● Dataset:
┏━━
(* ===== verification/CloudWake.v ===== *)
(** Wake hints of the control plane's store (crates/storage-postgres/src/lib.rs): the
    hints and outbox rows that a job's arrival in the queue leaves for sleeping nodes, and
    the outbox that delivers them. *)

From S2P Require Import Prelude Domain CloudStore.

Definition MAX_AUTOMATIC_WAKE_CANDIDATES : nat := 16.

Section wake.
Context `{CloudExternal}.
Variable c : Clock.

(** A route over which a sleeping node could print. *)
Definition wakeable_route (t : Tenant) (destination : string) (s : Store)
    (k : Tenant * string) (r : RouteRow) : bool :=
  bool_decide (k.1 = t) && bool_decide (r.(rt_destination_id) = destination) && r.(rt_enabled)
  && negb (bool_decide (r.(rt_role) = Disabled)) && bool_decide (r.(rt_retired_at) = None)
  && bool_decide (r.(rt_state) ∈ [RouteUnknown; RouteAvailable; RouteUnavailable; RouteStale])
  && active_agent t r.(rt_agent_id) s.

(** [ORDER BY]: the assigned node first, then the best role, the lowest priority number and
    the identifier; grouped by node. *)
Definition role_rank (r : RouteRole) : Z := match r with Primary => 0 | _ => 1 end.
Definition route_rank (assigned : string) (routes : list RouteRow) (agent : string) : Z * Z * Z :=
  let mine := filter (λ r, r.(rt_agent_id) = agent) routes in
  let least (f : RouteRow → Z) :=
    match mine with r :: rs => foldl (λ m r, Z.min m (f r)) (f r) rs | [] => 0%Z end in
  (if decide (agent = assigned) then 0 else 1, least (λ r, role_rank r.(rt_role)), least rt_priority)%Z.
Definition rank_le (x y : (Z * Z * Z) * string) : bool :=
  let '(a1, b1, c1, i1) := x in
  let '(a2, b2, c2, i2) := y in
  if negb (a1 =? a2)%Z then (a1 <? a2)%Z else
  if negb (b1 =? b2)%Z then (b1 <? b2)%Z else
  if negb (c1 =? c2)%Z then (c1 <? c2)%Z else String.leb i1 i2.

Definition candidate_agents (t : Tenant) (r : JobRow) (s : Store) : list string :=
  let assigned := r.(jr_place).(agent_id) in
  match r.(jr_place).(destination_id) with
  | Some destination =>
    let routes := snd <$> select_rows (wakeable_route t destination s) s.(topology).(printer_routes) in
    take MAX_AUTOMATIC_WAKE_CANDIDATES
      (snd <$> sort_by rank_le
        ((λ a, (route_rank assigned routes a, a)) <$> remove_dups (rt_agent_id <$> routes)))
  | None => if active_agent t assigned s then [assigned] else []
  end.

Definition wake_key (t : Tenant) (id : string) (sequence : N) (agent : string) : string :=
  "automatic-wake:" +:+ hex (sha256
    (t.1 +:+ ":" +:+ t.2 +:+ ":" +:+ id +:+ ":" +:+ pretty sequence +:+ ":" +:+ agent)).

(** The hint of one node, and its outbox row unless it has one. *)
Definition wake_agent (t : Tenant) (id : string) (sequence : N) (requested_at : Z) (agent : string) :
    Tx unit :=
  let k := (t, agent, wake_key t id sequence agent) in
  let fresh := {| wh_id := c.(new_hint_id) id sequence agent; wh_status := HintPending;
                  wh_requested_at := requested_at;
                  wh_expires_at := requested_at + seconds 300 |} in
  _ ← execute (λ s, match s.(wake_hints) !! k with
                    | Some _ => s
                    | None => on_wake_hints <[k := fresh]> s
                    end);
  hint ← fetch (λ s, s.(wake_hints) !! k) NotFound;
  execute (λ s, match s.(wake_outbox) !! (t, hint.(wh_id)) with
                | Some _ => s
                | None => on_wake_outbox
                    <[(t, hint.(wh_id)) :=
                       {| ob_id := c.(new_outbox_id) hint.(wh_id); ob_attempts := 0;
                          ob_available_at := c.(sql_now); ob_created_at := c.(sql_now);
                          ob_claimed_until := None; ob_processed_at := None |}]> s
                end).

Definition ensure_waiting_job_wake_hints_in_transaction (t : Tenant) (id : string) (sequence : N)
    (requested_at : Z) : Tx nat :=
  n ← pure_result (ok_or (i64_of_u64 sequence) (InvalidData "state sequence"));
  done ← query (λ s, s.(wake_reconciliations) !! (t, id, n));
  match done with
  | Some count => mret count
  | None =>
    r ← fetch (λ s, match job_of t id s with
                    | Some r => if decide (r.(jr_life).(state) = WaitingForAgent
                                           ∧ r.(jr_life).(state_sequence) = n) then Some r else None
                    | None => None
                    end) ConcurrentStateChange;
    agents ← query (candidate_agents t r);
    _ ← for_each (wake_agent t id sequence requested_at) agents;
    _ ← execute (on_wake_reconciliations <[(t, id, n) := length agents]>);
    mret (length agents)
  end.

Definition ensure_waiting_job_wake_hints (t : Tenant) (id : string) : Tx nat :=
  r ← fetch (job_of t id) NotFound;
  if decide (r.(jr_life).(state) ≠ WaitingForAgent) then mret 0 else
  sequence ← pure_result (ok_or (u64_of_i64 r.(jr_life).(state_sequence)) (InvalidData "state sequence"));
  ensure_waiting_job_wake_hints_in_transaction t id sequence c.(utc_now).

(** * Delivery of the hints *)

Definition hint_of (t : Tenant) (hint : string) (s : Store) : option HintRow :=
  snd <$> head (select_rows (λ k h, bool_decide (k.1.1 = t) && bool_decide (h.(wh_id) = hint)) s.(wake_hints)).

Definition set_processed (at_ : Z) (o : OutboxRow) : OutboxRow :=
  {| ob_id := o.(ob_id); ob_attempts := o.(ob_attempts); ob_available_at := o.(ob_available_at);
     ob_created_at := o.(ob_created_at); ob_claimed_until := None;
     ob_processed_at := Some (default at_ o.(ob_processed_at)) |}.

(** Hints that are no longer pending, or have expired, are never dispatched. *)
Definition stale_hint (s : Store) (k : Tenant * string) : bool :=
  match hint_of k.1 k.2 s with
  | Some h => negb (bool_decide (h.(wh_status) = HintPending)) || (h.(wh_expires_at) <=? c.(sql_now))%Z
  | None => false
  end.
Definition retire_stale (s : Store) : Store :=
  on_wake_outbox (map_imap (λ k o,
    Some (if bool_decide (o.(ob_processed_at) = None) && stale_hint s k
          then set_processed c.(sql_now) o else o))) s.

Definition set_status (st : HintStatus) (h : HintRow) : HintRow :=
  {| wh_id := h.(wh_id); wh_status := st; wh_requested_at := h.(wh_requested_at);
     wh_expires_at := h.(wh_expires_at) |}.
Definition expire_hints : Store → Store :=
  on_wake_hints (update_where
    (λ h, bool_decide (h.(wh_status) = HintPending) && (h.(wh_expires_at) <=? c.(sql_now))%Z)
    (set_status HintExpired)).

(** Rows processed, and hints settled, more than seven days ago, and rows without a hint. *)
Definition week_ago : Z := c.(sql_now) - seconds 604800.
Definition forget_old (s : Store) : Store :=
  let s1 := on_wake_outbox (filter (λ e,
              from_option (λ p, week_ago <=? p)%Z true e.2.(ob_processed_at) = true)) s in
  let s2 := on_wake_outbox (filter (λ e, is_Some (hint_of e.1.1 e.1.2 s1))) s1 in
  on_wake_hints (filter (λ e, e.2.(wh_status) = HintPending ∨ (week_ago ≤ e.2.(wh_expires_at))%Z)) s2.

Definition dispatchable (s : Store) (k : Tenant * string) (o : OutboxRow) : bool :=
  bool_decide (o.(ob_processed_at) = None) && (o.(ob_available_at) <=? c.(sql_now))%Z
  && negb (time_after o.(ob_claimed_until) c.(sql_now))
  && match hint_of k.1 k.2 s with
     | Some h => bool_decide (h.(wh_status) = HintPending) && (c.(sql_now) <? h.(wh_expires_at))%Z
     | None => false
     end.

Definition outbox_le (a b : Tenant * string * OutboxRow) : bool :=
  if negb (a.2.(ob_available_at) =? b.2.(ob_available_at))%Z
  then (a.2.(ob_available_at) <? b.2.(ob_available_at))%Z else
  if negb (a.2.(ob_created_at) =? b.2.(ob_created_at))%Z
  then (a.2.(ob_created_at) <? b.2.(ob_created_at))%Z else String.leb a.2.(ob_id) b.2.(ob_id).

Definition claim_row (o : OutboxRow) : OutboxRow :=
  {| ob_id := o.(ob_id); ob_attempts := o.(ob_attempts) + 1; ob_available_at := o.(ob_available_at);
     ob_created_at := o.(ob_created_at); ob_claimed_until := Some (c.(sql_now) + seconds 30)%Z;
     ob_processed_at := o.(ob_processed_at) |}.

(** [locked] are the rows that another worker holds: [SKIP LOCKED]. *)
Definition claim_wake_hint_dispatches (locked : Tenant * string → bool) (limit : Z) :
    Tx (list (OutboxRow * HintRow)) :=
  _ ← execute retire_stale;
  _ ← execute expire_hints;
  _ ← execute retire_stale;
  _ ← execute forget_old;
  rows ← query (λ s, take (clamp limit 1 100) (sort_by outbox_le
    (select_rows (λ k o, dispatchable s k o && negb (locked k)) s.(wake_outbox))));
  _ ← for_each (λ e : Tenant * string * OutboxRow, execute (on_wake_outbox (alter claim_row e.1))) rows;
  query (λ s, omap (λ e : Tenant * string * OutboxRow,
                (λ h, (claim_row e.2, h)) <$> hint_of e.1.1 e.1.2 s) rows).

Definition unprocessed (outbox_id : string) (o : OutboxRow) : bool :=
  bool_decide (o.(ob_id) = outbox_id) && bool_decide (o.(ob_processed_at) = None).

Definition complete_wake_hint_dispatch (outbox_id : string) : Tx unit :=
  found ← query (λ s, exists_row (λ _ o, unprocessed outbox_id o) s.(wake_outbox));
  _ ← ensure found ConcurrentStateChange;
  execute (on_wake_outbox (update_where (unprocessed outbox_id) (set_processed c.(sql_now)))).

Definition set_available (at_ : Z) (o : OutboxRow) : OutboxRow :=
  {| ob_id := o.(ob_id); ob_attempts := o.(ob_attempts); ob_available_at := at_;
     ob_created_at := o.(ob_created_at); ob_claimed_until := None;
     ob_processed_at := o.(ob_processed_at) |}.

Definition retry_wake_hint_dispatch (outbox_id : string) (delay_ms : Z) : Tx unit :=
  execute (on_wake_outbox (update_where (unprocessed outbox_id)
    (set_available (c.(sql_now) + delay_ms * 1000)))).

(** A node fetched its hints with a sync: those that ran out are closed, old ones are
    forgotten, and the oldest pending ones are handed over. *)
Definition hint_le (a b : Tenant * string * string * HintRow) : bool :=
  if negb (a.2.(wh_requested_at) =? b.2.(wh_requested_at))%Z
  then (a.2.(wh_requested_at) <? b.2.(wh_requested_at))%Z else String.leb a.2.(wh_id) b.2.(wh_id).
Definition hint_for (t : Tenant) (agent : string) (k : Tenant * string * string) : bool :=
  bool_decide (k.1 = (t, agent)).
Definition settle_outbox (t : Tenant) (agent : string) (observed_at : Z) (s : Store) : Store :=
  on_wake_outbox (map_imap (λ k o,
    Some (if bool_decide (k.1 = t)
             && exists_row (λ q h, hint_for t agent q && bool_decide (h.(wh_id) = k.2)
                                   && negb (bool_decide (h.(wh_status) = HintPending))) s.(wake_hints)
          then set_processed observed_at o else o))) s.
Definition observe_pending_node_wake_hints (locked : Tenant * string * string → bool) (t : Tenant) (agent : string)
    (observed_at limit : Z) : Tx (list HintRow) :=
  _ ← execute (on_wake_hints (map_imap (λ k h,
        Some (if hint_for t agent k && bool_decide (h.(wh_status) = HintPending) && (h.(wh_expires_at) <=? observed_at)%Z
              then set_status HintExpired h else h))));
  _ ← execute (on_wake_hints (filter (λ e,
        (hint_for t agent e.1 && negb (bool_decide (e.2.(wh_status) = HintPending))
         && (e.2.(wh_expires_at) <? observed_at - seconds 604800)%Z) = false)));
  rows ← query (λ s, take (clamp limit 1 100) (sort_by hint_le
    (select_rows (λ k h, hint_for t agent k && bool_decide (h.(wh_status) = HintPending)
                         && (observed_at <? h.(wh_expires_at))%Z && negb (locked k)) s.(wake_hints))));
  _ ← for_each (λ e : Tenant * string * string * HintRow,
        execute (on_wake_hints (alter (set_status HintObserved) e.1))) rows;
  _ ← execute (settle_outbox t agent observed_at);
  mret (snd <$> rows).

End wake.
┗━━
● How to complete this task: Reproduce word for word the lines of the records above, beginning at the first and ending with the line where "(if decide (agent" appears, and nothing past it.

● Task result:
(* ===== verification/CloudWake.v ===== *)
(** Wake hints of the control plane's store (crates/storage-postgres/src/lib.rs): the
    hints and outbox rows that a job's arrival in the queue leaves for sleeping nodes, and
    the outbox that delivers them. *)

From S2P Require Import Prelude Domain CloudStore.

Definition MAX_AUTOMATIC_WAKE_CANDIDATES : nat := 16.

Section wake.
Context `{CloudExternal}.
Variable c : Clock.

(** A route over which a sleeping node could print. *)
Definition wakeable_route (t : Tenant) (destination : string) (s : Store)
    (k : Tenant * string) (r : RouteRow) : bool :=
  bool_decide (k.1 = t) && bool_decide (r.(rt_destination_id) = destination) && r.(rt_enabled)
  && negb (bool_decide (r.(rt_role) = Disabled)) && bool_decide (r.(rt_retired_at) = None)
  && bool_decide (r.(rt_state) ∈ [RouteUnknown; RouteAvailable; RouteUnavailable; RouteStale])
  && active_agent t r.(rt_agent_id) s.

(** [ORDER BY]: the assigned node first, then the best role, the lowest priority number and
    the identifier; grouped by node. *)
Definition role_rank (r : RouteRole) : Z := match r with Primary => 0 | _ => 1 end.
Definition route_rank (assigned : string) (routes : list RouteRow) (agent : string) : Z * Z * Z :=
  let mine := filter (λ r, r.(rt_agent_id) = agent) routes in
  let least (f : RouteRow → Z) :=
    match mine with r :: rs => foldl (λ m r, Z.min m (f r)) (f r) rs | [] => 0%Z end in
  (if decide (agent = assigned) then 0 else 1, least (λ r, role_rank r.(rt_role)), least rt_priority)%Z.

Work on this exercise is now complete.